■ **To do**
Which lines of the entries hold the string "PermissionRule"? Copy each one.

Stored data
*** Block opens ***
Lemma disable_rule_inv r db (Q : result db_error unit → Db → Prop) :
  rules_inv db → r ∈ permission_rules db0 → rule_expired now r = true →
  (∀ x db, rules_inv db → Q x db) →
  wp (update_rule_row (PermissionRule.ID r) (λ q, PermissionRule.set_enabled q false)) Q db.
Proof.
  intros [HF ???????] Hr He HQ. apply wp_execute; [|intros e; by apply HQ].
  intros db' [= <-]. apply HQ. split; [|done..]. simpl. apply Forall2_update; [done|].
  intros x y Hx Hxy Hid%text_eqb_true. rewrite (rule_may_become_ID _ _ _ Hxy) in Hid.
  pose proof (keep_key PermissionRule.ID _ _ _ HN Hx Hid) as H1.
  pose proof (keep_key PermissionRule.ID _ _ _ HN Hr eq_refl) as H2.
  assert (x = r) as -> by congruence. right. split; [done|]. by destruct Hxy as [->|[_ ->]].
Qed.

Lemma reads_group_name r : reads (group_name r).
Proof. unfold group_name. preserves_tac. Qed.

Lemma wp_logged e db (Q : result text unit → Db → Prop) :
  rules_inv db → (∀ x db, rules_inv db → Q x db) →
  wp (_ ← attempt (log_rule e); mret ()) Q db.
Proof.
  intros Hdb HQ. apply wp_bind, wp_attempt, log_rule_inv; [done|]. intros x db' Hdb'.
  destruct x; by apply wp_ret, HQ.
Qed.

Lemma warn_rule_inv config r db :
  rules_inv db →
  wp (warn_rule config r) (λ x db', match x with Ok _ => rules_inv db' | Err _ => rules_inv db' end) db.
Proof.
  intros Hdb. apply wp_reads; [apply reads_group_name| |done]. intros g.
  apply wp_logged; [done|]. by intros [].
Qed.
*** Block closes ***
■ **Finished exercise**
  wp (update_rule_row (PermissionRule.ID r) (λ q, PermissionRule.set_enabled q false)) Q db.
  pose proof (keep_key PermissionRule.ID _ _ _ HN Hx Hid) as H1.
  pose proof (keep_key PermissionRule.ID _ _ _ HN Hr eq_refl) as H2.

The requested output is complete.